---------- INPUT FOR THIS TASK ----------
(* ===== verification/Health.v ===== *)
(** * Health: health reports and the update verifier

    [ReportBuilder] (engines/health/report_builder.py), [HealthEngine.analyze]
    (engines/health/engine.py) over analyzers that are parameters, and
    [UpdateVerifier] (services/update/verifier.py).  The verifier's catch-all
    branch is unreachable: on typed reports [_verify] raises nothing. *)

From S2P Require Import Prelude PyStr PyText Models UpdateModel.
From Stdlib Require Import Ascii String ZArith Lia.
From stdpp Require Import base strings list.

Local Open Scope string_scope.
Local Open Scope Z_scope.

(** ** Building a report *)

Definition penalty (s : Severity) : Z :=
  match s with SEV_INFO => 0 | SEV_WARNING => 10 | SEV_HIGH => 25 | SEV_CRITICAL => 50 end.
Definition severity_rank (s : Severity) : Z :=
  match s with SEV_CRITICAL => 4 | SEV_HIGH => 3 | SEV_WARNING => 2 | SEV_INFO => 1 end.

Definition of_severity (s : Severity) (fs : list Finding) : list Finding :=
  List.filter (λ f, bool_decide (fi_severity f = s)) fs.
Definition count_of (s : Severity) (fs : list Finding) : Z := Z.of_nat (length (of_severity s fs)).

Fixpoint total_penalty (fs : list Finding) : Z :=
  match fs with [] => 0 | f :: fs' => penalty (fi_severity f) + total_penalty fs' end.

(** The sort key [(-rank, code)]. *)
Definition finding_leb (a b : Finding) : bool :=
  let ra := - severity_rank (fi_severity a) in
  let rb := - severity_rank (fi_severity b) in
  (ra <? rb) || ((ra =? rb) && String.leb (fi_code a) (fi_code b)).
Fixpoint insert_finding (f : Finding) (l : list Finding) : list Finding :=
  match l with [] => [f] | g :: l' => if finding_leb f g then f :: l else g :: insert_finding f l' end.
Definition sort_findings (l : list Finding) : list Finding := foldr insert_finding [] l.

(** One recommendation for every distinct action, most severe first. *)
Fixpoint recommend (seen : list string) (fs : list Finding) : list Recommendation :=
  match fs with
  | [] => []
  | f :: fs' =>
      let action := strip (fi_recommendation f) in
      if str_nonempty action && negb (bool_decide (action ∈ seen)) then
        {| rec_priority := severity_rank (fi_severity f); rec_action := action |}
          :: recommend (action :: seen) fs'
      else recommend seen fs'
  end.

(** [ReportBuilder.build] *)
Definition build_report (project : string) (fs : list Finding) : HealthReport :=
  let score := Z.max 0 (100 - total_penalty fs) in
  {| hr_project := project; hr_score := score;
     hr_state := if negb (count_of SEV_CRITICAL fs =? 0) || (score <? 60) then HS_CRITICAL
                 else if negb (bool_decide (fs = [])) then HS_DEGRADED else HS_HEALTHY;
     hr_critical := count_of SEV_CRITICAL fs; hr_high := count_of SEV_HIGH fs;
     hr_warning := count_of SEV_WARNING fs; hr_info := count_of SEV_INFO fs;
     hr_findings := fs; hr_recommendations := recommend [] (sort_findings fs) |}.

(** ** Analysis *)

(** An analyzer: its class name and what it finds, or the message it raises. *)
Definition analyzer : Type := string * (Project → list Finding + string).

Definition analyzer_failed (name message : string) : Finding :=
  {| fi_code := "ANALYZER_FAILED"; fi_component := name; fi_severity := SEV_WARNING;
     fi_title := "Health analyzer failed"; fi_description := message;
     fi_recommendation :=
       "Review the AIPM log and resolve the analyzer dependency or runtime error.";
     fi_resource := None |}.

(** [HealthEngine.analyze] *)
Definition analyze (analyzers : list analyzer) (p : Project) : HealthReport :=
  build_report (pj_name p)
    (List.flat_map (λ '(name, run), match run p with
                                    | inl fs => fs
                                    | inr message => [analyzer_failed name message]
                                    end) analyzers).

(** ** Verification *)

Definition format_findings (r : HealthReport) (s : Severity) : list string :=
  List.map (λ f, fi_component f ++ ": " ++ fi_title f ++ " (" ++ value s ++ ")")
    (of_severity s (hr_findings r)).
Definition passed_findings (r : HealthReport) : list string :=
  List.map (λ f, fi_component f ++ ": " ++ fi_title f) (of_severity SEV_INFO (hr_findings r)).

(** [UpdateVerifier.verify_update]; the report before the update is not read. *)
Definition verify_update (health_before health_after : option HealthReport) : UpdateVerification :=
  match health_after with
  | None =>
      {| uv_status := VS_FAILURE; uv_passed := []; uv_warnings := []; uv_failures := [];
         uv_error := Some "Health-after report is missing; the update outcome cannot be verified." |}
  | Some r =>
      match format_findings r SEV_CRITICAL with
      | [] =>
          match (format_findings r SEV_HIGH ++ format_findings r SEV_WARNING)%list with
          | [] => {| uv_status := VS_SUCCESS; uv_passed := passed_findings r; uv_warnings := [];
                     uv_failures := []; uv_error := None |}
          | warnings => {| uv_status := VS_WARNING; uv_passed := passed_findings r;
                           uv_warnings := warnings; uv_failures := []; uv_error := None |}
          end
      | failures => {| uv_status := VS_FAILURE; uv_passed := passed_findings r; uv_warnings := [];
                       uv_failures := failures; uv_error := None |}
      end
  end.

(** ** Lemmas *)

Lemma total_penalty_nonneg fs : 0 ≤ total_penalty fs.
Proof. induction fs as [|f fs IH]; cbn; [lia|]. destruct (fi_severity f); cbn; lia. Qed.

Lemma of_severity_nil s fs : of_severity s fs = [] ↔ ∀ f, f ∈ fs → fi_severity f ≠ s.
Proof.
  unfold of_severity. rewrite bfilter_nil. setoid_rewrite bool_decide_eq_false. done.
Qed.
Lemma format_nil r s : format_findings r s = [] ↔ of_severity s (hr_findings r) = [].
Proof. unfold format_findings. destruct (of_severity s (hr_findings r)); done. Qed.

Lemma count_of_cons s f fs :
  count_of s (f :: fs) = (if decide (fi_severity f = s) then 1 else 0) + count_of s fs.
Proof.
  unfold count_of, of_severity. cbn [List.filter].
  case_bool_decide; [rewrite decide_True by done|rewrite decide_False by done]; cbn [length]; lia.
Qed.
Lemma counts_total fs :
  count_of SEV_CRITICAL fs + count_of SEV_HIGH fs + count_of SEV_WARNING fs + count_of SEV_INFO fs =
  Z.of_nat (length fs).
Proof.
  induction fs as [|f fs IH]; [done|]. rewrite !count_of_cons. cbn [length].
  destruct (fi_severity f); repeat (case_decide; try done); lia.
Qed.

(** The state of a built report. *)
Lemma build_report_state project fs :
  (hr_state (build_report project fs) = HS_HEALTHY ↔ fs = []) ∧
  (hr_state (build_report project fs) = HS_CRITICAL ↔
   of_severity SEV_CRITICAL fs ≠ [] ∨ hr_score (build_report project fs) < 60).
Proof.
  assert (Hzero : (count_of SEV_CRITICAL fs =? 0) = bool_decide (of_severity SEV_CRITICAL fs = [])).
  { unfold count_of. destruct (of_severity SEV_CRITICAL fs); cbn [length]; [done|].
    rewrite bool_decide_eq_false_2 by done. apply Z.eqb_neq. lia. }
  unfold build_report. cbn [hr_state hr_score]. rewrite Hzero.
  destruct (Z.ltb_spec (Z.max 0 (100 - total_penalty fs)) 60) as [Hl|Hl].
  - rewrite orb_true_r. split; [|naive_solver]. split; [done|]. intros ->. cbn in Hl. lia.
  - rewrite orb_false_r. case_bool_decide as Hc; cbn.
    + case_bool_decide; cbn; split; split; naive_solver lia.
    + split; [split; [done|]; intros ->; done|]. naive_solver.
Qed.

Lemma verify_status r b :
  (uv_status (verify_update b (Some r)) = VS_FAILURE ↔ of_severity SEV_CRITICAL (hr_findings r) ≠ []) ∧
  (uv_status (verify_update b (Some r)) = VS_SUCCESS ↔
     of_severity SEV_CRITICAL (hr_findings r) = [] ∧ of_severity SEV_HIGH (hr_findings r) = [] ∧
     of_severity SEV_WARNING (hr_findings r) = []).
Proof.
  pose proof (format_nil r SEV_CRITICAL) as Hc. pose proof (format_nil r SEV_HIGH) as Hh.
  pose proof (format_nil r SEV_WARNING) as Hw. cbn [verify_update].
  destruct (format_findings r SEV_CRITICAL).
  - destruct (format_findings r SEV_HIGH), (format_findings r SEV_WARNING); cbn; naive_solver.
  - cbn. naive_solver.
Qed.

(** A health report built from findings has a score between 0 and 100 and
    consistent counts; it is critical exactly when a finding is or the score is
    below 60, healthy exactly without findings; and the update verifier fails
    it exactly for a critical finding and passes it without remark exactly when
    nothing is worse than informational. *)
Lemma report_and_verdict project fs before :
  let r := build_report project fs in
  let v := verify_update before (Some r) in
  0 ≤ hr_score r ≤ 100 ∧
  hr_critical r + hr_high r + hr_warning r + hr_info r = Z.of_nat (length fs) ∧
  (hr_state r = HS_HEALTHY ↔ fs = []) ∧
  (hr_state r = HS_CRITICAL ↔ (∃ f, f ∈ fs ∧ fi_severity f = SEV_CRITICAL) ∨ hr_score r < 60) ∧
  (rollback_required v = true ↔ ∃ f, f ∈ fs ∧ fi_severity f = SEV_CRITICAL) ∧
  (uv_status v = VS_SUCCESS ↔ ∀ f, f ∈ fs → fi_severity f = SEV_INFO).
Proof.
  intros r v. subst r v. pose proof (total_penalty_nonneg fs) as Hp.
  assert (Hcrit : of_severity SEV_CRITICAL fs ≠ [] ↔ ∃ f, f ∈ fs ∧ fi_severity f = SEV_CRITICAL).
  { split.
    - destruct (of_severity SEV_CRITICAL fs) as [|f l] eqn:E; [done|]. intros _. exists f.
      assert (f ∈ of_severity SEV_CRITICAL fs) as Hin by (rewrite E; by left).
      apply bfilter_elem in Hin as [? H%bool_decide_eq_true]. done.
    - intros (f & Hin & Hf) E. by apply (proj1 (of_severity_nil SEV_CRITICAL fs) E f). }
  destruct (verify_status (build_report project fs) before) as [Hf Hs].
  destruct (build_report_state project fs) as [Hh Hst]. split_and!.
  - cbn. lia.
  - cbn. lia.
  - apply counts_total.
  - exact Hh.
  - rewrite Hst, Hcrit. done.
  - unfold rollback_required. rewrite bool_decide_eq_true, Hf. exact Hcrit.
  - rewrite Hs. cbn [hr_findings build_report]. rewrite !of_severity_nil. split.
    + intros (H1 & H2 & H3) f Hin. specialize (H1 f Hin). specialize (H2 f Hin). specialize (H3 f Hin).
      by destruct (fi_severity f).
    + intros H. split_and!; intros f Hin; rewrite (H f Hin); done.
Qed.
----------
_WORK INSTRUCTIONS:_
Count how many lines of the entries contain the word "length"; only the number should appear in the reply.

_RESULT BELOW:_
6